Ser criança é ser inocência, pureza, leveza, teimosia, desafios dos limites, e aprender a obedecer, cair e levantar mesmo que fique ferida, e sem pânico dos adultos, para aprender por elas próprias. 

Ser criança é jogar à bola, correr, saltar, dançar, rebolar, sujar-se, brincar, pintar, desenhar, conviver com a Natureza, e explorar, sentir o que existe à sua volta. 

Ser criança é tocar, cheirar, saborear, sentir, provar, experimentar, errar, ser elogiada, valorizada, repreendida quando passa os limites. 

Ser criança é seguir o exemplo dos adultos, no respeito pela diferença, aprender a viver com todos, a selecionar quem partilha os mesmos valores de respeito e amizade, carinho, dedicação, companhia.  

Ser criança é brincar com quem mais gosta, independentemente da cor da pele, raça, cultura, crença, país de onde veio, e aprender a viver com amor, no amor! 

Ser criança é sentir o vento na cara, e no cabelo, é espontaneidade, curiosidade, alegria, é molhar-se na chuva, e rir, saltar nas poças. 

Ser criança é dormir, é parecer estar ligada à tomada, riscar as paredes ou outros objetos, cantar, imaginar, escrever.  

Ser criança é ter em si todas as cores, todas as raças, todos os valores, por isso deixemo-las ser crianças saudáveis, deixemo-las brincar com bonecos e brinquedos até quando elas quiserem. 

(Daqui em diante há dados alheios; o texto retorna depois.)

Lemma push_spec v c m p ws : 4 <= esp c -> esp c + 4 * zlen ws <= 2 ^ 32 -> is_u32 v -> stacked m (esp c) ws ->
  exists m', push v (State c m p) = State (set_esp (esp c - 4) c) m' p /\
    above (esp c) m m' /\ stacked m' (esp c - 4) (v :: ws).
Proof.
  intros Ha Ht Hv Hw. pose proof (Zle_0_nat (length ws)). unfold zlen in Ht.
  assert (Hup : above (esp c) m (st32 m (esp c - 4) v)) by (apply above_st32; lia).
  eexists. split; [unfold push; cbn [regs mem env]; rewrite u32_id by (unfold is_u32; lia); reflexivity|].
  split; [done|]. split; [apply ld32_st32_same; [lia|lia|done]|].
  replace (esp c - 4 + 4) with (esp c) by lia. apply (stacked_above _ _ _ _ _ Hup); [lia|lia|unfold zlen; lia|done].
Qed.

Definition push_all (vs : list Z) (s : state E) : state E := fold_left (fun s v => push v s) vs s.

Lemma push_all_spec vs : forall c m p ws, 4 * zlen vs <= esp c -> esp c + 4 * zlen ws <= 2 ^ 32 ->
  Forall is_u32 vs -> stacked m (esp c) ws ->
  exists m', push_all vs (State c m p) = State (set_esp (esp c - 4 * zlen vs) c) m' p /\
    above (esp c) m m' /\ stacked m' (esp c - 4 * zlen vs) (rev vs ++ ws).
Proof.
  induction vs as [|v vs IH]; intros c m p ws Ha Ht Hv Hw.
  { exists m. unfold zlen. cbn [length]. replace (esp c - 4 * Z.of_nat 0) with (esp c) by lia. destruct c. by split_and!. }
  apply Forall_cons in Hv as [Hv Hvs]. unfold zlen in *. cbn [length] in *.
  destruct (push_spec v c m p ws) as (m1 & E1 & Hup & Hs); [lia|unfold zlen; lia|done|done|].
  destruct (IH (set_esp (esp c - 4) c) m1 p (v :: ws)) as (m2 & E2 & Hup2 & Hs2);
    [cbn [esp set_esp]; lia|cbn [esp set_esp length]; lia|done|done|]. cbn [esp set_esp] in Hup2, Hs2, E2.
  exists m2. replace (esp c - 4 * Z.of_nat (S (length vs))) with (esp c - 4 - 4 * Z.of_nat (length vs)) by lia.
  split_and!; [|apply (above_trans (esp c) _ m m1); [lia|done|]|].
  - cbn [push_all fold_left]. rewrite E1. exact E2.
  - intros x Hx. apply Hup2. lia.
  - cbn [rev]. by rewrite <- app_assoc.
Qed.

Lemma pop_spec c m p w ws : 0 <= esp c -> esp c + 4 < 2 ^ 32 -> stacked m (esp c) (w :: ws) ->
  pop (State c m p) = (w, State (set_esp (esp c + 4) c) m p).
Proof.
  intros Ha Ht [Hw _]. unfold pop. cbn [regs mem env]. by rewrite Hw, u32_id by (unfold is_u32; lia).
Qed.

Lemma popa_spec c m p di si bp x b d cx ax ws : 0 <= esp c -> esp c + 32 < 2 ^ 32 ->
  stacked m (esp c) (di :: si :: bp :: x :: b :: d :: cx :: ax :: ws) ->
  do_popa (State c m p) =
    State (Cpu ax cx d b (esp c + 32) bp si di (ds c) (es c) (fs c) (gs c) (eip c) (cs c) (eflags c)) m p.
Proof.
  intros Ha Ht Hs. destruct c. cbn [esp] in *. unfold do_popa.
  do 8 (erewrite pop_spec; [|cbn [esp set_esp]; lia|cbn [esp set_esp]; lia|cbn [esp set_esp]; exact Hs];
        destruct Hs as [_ Hs]; cbn [set_esp esp eax ecx edx ebx ebp esi edi ds es fs gs eip cs eflags]).
  unfold with_regs. cbn. f_equal. f_equal. lia.
Qed.

Lemma iret_spec c m p ip sel fl ws : 0 <= esp c -> esp c + 12 < 2 ^ 32 -> stacked m (esp c) (ip :: sel :: fl :: ws) ->
  do_iret (State c m p) =
    State (Cpu (eax c) (ecx c) (edx c) (ebx c) (esp c + 12) (ebp c) (esi c) (edi c) (ds c) (es c) (fs c) (gs c)
             ip (u16 sel) fl) m p.
Proof.
  intros Ha Ht Hs. destruct c. cbn [esp] in *. unfold do_iret.
  do 3 (erewrite pop_spec; [|cbn [esp set_esp]; lia|cbn [esp set_esp]; lia|cbn [esp set_esp]; exact Hs];
        destruct Hs as [_ Hs]; cbn [set_esp esp eax ecx edx ebx ebp esi edi ds es fs gs eip cs eflags]).
  unfold with_regs. cbn. f_equal. f_equal. lia.
Qed.
End Stack.

(** ** The common stubs *)

(** General registers of 32 bits, segment registers of 16. *)
Record cpu_ok (c : cpu) : Prop := {
  ok_eax : is_u32 (eax c); ok_ecx : is_u32 (ecx c); ok_edx : is_u32 (edx c); ok_ebx : is_u32 (ebx c);
  ok_esp : is_u32 (esp c); ok_ebp : is_u32 (ebp c); ok_esi : is_u32 (esi c); ok_edi : is_u32 (edi c);
  ok_ds : is_u16 (ds c); ok_cs : is_u16 (cs c)
}.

Não há idades para deixar de brincar! Mas infelizmente nem todas as crianças vivem num mundo perfeito, nem podem festejar o seu dia, de hoje, como muitas. 

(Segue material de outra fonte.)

Lemma value_from_zeros (base : Z) (k : nat) (s : string) :
  0 < base -> value_from base 0 (Py.zeros k ++ s) = value_from base 0 s.
Proof.
  intros Hbase. induction k as [| k IH]; simpl; [reflexivity |].
  replace (0 <? base) with true by (symmetry; apply Z.ltb_lt; lia).
  exact IH.
Qed.

(** A non-negative number below [16 ^ width] is formatted with exactly
    [width] hexadecimal digits that denote it. *)
Lemma format_0X_spec (width : nat) (n : Z) :
  0 <= n < 16 ^ Z.of_nat (S width) ->
  length (Py.format_0X (S width) n) = S width /\
  numeral_value 16 (Py.format_0X (S width) n) = Some n.
Proof.
  intros Hn. unfold Py.format_0X.
  replace (n <? 0) with false by (symmetry; apply Z.ltb_ge; lia).
  rewrite Z.abs_eq by lia.
  pose proof (digits_length 16 n width ltac:(lia) Hn) as Hlen.
  pose proof (digits_value 16 n ltac:(lia) ltac:(lia)) as Hval.
  split.
  - rewrite string_app_length, zeros_length. lia.
  - unfold numeral_value in *.
    destruct (Py.digits 16 n) as [| c body] eqn:E; [discriminate |].
    destruct (Py.zeros (S width - length (String c body)) ++ String c body)
      as [| c' s'] eqn:E'.
    + destruct (Py.zeros _) in E'; discriminate.
    + rewrite <- E', value_from_zeros by lia. exact Hval.
Qed.

(** [str] of a non-negative number denotes it, in decimal digits only. *)
Lemma str_value (n : Z) : 0 <= n -> numeral_value 10 (Py.str n) = Some n.
Proof.
  intros Hn. unfold Py.str.
  replace (n <? 0) with false by (symmetry; apply Z.ltb_ge; lia).
  apply digits_value; lia.
Qed.

End Numerals.

(** ** Ranges *)

Lemma range_In (a b c : Z) : In c (Py.range a b) <-> a <= c < b.
Proof.
  unfold Py.range. rewrite in_map_iff. split.
  - intros [i [<- Hi]]. apply in_seq in Hi. lia.
  - intros Hc. exists (Z.to_nat (c - a)). split; [lia |].
    apply in_seq. lia.
Qed.

Lemma range_length (a b : Z) :
  List.length (Py.range a b) = Z.to_nat (b - a).
Proof. unfold Py.range. now rewrite length_map, length_seq. Qed.


Lemma range_nil (a b : Z) : b <= a -> Py.range a b = [].
Proof.
  intros Hab. unfold Py.range.
  replace (Z.to_nat (b - a)) with O by lia. reflexivity.
Qed.

Lemma grid_codes_In (start_code end_code code : Z) :
  In code (grid_codes start_code end_code) <->
  start_code <= code <= end_code /\ code < start_code + rows * cols.
Proof. unfold grid_codes. rewrite range_In. lia. Qed.

(** ** Cell labels *)

Lemma special_chars_short (code : Z) (name : string) :
  lookup_code code special_chars = Some name -> (length name <= 5)%nat.
Proof.
  unfold special_chars. cbn [lookup_code].
  repeat (destruct (code =? _);
          [intros H; injection H as <-; simpl; lia |]).
  discriminate.
Qed.

Lemma chr_ascii (code : Z) : 0 <= code < 128 -> Py.chr code = Ok (char_of code).
Proof.
  intros Hc. unfold Py.chr, Py.utf8, char_of, Py.byte.
  replace (0 <=? code) with true by (symmetry; apply Z.leb_le; lia).
  replace (code <? 1114112) with true by (symmetry; apply Z.ltb_lt; lia).
  replace (code <? 128) with true by (symmetry; apply Z.ltb_lt; lia).
  reflexivity.
Qed.

Lemma unicode_label_spec (code : Z) :
  0 <= code < 65536 ->
  exists h, unicode_label code = "U+" ++ h /\ hex_numeral 4 code h.
Proof.
  intros Hc. exists (Py.format_0X 4 code). split; [reflexivity |].
  apply (format_0X_spec 3 code). exact Hc.
Qed.

Lemma key_label_spec (code : Z) :
  0 <= code < 65536 ->
  exists label,
    key_label code = Ok label /\ label_as_specified code label /\
    (length label <= 6)%nat.
Proof.
  intros Hc. unfold key_label, label_as_specified, is_digit_or_letter.
  destruct (lookup_code code special_chars) as [name |] eqn:Hsp.
  - exists name. repeat split. apply special_chars_short in Hsp. lia.
  - destruct ((48 <=? code) && (code <=? 57)) eqn:Hd; cbn [orb].
    { bool_to_Z. exists (char_of code). rewrite chr_ascii by lia.
      repeat split; simpl; lia. }
    destruct ((65 <=? code) && (code <=? 90)) eqn:Hu; cbn [orb].
    { bool_to_Z. exists (char_of code). rewrite chr_ascii by lia.
      repeat split; simpl; lia. }
    destruct ((97 <=? code) && (code <=? 122)) eqn:Hl; cbn [orb].
    { bool_to_Z. exists (char_of code). rewrite chr_ascii by lia.
      repeat split; simpl; lia. }
    destruct (Z.ltb_spec code 127) as [Hlt | Hge].
    { exists (char_of code). rewrite chr_ascii by lia.
      repeat split; simpl; lia. }
    destruct (unicode_label_spec code Hc) as [h [Hh Hnum]].
    exists ("U+" ++ h). unfold unicode_label in Hh. rewrite Hh.
    repeat split.
    + now exists h.
    + destruct Hnum as [Hlen _]. simpl. lia.
Qed.

Lemma truncate_label_short (label : string) :
  (length label <= 6)%nat -> truncate_label label = label.
Proof.
  intros Hlen. unfold truncate_label.
  replace (6 <? length label)%nat with false
    by (symmetry; apply Nat.ltb_ge; lia).
  reflexivity.
Qed.

(** C3: on the basic page the key label is the special-name table entry when
    there is one (32 gives Space), the character itself for digits and
    letters (65 gives A), the raw character for other codes below 127, and
    U+ followed by four uppercase hexadecimal digits from 127 on (200 gives
    U+00C8), and that label is drawn as it is; on the extended page the label
    is always U+ followed by four uppercase hexadecimal digits.  Proved for
    every code from 0 to 65535, which contains both pages' ranges. *)
Theorem labels_of_both_pages (code : Z) (Hcode : 0 <= code < 65536) :
  (exists label,
     key_label code = Ok label /\ truncate_label label = label /\
     label_as_specified code label) /\
  (exists h, unicode_label code = "U+" ++ h /\ hex_numeral 4 code h) /\
  key_label 32 = Ok "Space" /\ key_label 65 = Ok "A" /\
  key_label 200 = Ok "U+00C8".
Proof.
  split; [| split; [now apply unicode_label_spec | now repeat split]].
  destruct (key_label_spec code Hcode) as [label [Hk [Hs Hlen]]].
  exists label. repeat split; try assumption.
  now apply truncate_label_short.
Qed.

Lemma labels_of_both_pages_witness :
  (exists label,
     key_label 200 = Ok label /\ truncate_label label = label /\
     label_as_specified 200 label) /\
  (exists h, unicode_label 200 = "U+" ++ h /\ hex_numeral 4 200 h) /\
  key_label 32 = Ok "Space" /\ key_label 65 = Ok "A" /\
  key_label 200 = Ok "U+00C8".
Proof. apply (labels_of_both_pages 200). lia. Defined.

(** C10: for every code rendered on either page the label has at most six
    characters, so the truncation of the basic page leaves it unchanged (the
    extended page has no truncation step).  Proved for every code from 0 to
    65535. *)
Theorem labels_never_truncated (code : Z) (Hcode : 0 <= code < 65536) :
  (exists label,
     key_label code = Ok label /\ (length label <= 6)%nat /\
     (6 <? length label)%nat = false /\ truncate_label label = label) /\
  (length (unicode_label code) <= 6)%nat.
Proof.
  split.
  - destruct (key_label_spec code Hcode) as [label [Hk [_ Hlen]]].
    exists label. repeat split; try assumption.
    + apply Nat.ltb_ge. lia.
    + now apply truncate_label_short.
  - destruct (unicode_label_spec code Hcode) as [h [-> [Hlen _]]].
    simpl. lia.
Qed.

Lemma labels_never_truncated_witness :
  (exists label,
     key_label 127 = Ok label /\ (length label <= 6)%nat /\
     (6 <? length label)%nat = false /\ truncate_label label = label) /\
  (length (unicode_label 127) <= 6)%nat.
Proof. apply (labels_never_truncated 127). lia. Defined.




(** ** Rules for statements *)

Section Rules.

Context {backend : Backend}.

Lemma runs_ret {A : Type} (a : A) (w : world) Q :
  Q [] w (Ok a) -> runs (ret a) w Q.
Proof. intros HQ. exists []. cbn. now rewrite app_nil_r. Qed.

Lemma runs_lift {A : Type} (r : result A) (w : world) Q :
  Q [] w r -> runs (lift r) w Q.
Proof. intros HQ. exists []. cbn. now rewrite app_nil_r. Qed.
(** * bridge.js: a Minecraft log to chat-room bridge

    A shallow embedding of [src/bridge.js] (the log-line parser, the
    outbound WebSocket queue, the HTTP relay to RCON and the cookie
    renewal) and of the batch converter [src/log_parser.js], followed by
    the properties of the specification and further properties of the code.

    JavaScript strings are sequences of UTF-16 code units: they are
    modelled as [list N].  Times are integer milliseconds ([Date.now()]),
    modelled as [Z]. *)

From Stdlib Require Import ZArith NArith Ascii String List Lia Bool DecimalString.
From stdpp Require Import base list.
From Stdlib Require Import Sorted.
Import ListNotations.

Local Open Scope list_scope.
Local Set Warnings "-register-all".

(* ===================================================================== *)
(** ** Strings *)
(* ===================================================================== *)

Abbreviation jsstring := (list N).

(** A literal of the source, as code units. *)
Fixpoint u (s : string) : jsstring :=
  match s with
  | EmptyString => []
  | String c s' => N_of_ascii c :: u s'
  end.
Arguments u _%_string.

(** [l] is a prefix of [s]: the rest of [s] after [l]. *)
Fixpoint strip_prefix (l s : jsstring) : option jsstring :=
  match l, s with
  | [], _ => Some s
  | a :: l', b :: s' => if N.eqb a b then strip_prefix l' s' else None
  | _ :: _, [] => None
  end.

(** [String.prototype.includes]. *)
Fixpoint includes (needle hay : jsstring) : bool :=
  match strip_prefix needle hay with
  | Some _ => true
  | None => match hay with
            | [] => false
            | _ :: hay' => includes needle hay'
            end
  end.

(** Decimal rendering of a non-negative integer, as [Number.prototype.toString]
    and [toFixed(0)] print it. *)
Definition decimal (n : Z) : jsstring :=
  u (NilZero.string_of_uint (N.to_uint (Z.to_N n))).

(* ===================================================================== *)
(** ** Regular expressions

    The fragment of ECMAScript regular expressions the source uses:
    literals, character classes, greedy [*] and [+] over a class, [{2}],
    sequence, alternation, a greedy optional group and capture groups.
    Matching is the backtracking matcher of the language definition,
    written with continuations. *)
(* ===================================================================== *)

Inductive regex :=
| Lit (l : jsstring)
| Cls (p : N -> bool)
| Star (p : N -> bool)
| Seq (r1 r2 : regex)
| Alt (r1 r2 : regex)
| Opt (r : regex)
| Grp (i : nat) (r : regex).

Crianças e pais que sofrem com doenças graves, que estão em hospitais, que vivem com medo, em países onde há fome e guerra, tristeza bombas em vez que brinquedos. 

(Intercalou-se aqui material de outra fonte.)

(** C4. With the answers pending, pending, authorized(code=K) the loop
    waits exactly two poll intervals and returns K on the third poll;
    a 2xx answer with a JSON body that is neither authorized with a
    code, nor denied, nor expired (a poll document with any other
    status, or a document of another shape, which has no status) makes
    the loop wait and poll again; and when every answer up to the
    attempt cap (150 by default) is of that kind, the loop ends in the
    timeout failure. *)
Theorem poll_loop_behaviour e rid dom w :
  let req :=
    {| req_url := e ++ js "/authorize/poll?auth_request_id=" ++ rid
                    ++ js "&client_id=" ++ js "scp-mcp-server";
       req_method := GET;
       req_headers := [(js "Accept", js "application/json")];
       req_body := NoBody;
       req_timeout := 10000 |} in
  (forall cap i p1 p2 p3 K,
      let ms := default 2 i * 1000 in
      answers w [] req p1 -> poll_status p1 = js "pending" ->
      answers w (poll_rounds 1 req ms) req p2 ->
      poll_status p2 = js "pending" ->
      answers w (poll_rounds 2 req ms) req p3 ->
      poll_status p3 = js "authorized" -> poll_code p3 = Some K ->
      K <> [] ->
      3 <= default 150 cap ->
      exists w',
        pollAuthorization e rid cap i dom w = (w', Return K)
        /\ trace w'
           = trace w ++ [EvFetch req; EvTimeout ms; EvFetch req;
                         EvTimeout ms; EvFetch req])
  /\ (forall n i r,
         server (outside w) (trace w) req = Resolved r ->
         ok r = true -> payload r <> BadJson ->
         (forall p, payload r = PollDoc p -> still_pending p) ->
         poll_loop (S n) e rid i w
         = poll_loop n e rid i
             (log_event (EvTimeout (i * 1000)) (log_event (EvFetch req) w)))
  /\ (forall cap i,
         let attempts := Z.to_nat (default 150 cap) in
         let ms := default 2 i * 1000 in
         (forall k, (k < attempts)%nat ->
            exists p, answers w (poll_rounds k req ms) req p
                      /\ still_pending p) ->
         exists w',
           pollAuthorization e rid cap i dom w
           = (w', Throw (Error (js
                "Authorization timeout: maximum poll attempts reached")))
           /\ trace w' = trace w ++ poll_rounds attempts req ms).
Proof.
  intros req.
  assert (req = poll_request e rid) as Hreq by reflexivity.
  clearbody req. subst req.
  split; [|split].
  - intros cap i p1 p2 p3 K ms (r1 & Hs1 & Hok1 & Hp1) Hst1
      (r2 & Hs2 & Hok2 & Hp2) Hst2 (r3 & Hs3 & Hok3 & Hp3) Hst3 Hcode HK Hcap.
    set (req := poll_request e rid) in *.
    rewrite app_nil_r in Hs1.
    unfold pollAuthorization.
    destruct (Z.to_nat (default 150 cap)) as [|[|[|n]]] eqn:En; try lia.
    set (i' := default 2 i) in *.
    rewrite (poll_step_pending _ e rid i' w r1 p1 Hs1 Hok1
               (tells_as_poll _ _ Hp1) (pending_is_still_pending p1 Hst1)).
    set (w1 := log_event _ (log_event _ w)).
    assert (trace w1 = trace w ++ poll_rounds 1 req ms) as Ht1
      by (unfold w1; cbn [trace log_event]; rewrite <- app_assoc; reflexivity).
    rewrite <- Ht1 in Hs2.
    rewrite (poll_step_pending _ e rid i' w1 r2 p2 Hs2 Hok2
               (tells_as_poll _ _ Hp2) (pending_is_still_pending p2 Hst2)).
    set (w2 := log_event _ (log_event _ w1)).
    assert (trace w2 = trace w ++ poll_rounds 2 req ms) as Ht2
      by (unfold w2; cbn [trace log_event]; rewrite Ht1;
          rewrite <- !app_assoc; reflexivity).
    rewrite <- Ht2 in Hs3.
    rewrite (poll_step_authorized _ e rid i' w2 r3 p3 K Hs3 Hok3
               (tells_as_poll _ _ Hp3) Hst3 Hcode HK).
    eexists. split; [reflexivity|].
    cbn [trace log_event]. rewrite Ht2. rewrite <- app_assoc. reflexivity.
  - intros n i r Hs Hok Hjson Hpend.
    destruct (payload r) as [| | | |p| |] eqn:Hp; try congruence;
      try (apply (poll_step_pending n e rid i w r without_status Hs Hok);
           [rewrite Hp; reflexivity | apply without_status_pending]).
    apply (poll_step_pending n e rid i w r p Hs Hok).
    + rewrite Hp. reflexivity.
    + apply Hpend. reflexivity.
  - intros cap i attempts ms H. unfold pollAuthorization.
    destruct (poll_all_pending attempts e rid (default 2 i) w H)
      as (w' & Hrun & Htr & _).
    exists w'. split; assumption.
Qed.

(** ** The tool handlers *)

Lemma elem_of_js_set x l : x ∈ js_set l <-> x ∈ l.
Proof.
  unfold js_set. rewrite elem_of_reverse, elem_of_remove_dups.
  apply elem_of_reverse.
Qed.

Lemma NoDup_js_set l : NoDup (js_set l).
Proof.
  unfold js_set. rewrite reverse_Permutation. apply NoDup_remove_dups.
Qed.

Crianças que não vivem em casas, mas entre escombros, onde ficaram todos os sonhos, toda a infância que não é a que imaginavam, nem desejavam. 

Crianças que vivem em tendas, esconderijos, onde não veem o sol, onde não ouvem palavras de amor, nem histórias bonitas, não recebem carinho, não ouvem cantar, nem rir. 

Crianças que deixaram de saber sonhar, não ouvem o vento nem os risos, só lágrimas, dor, medo, pesadelos, incerteza. Crianças abandonadas, exploradas, maltratadas, desrespeitadas, usadas como objetos.

Crianças que são postas de lado por serem diferentes. 

Feliz dia das crianças, mesmo as que não podem festejar, e que no próximo dia das crianças, tudo esteja melhor, com as crianças que não têm infância. 

Nota: podem completar este texto com o «Menino sei porque choras».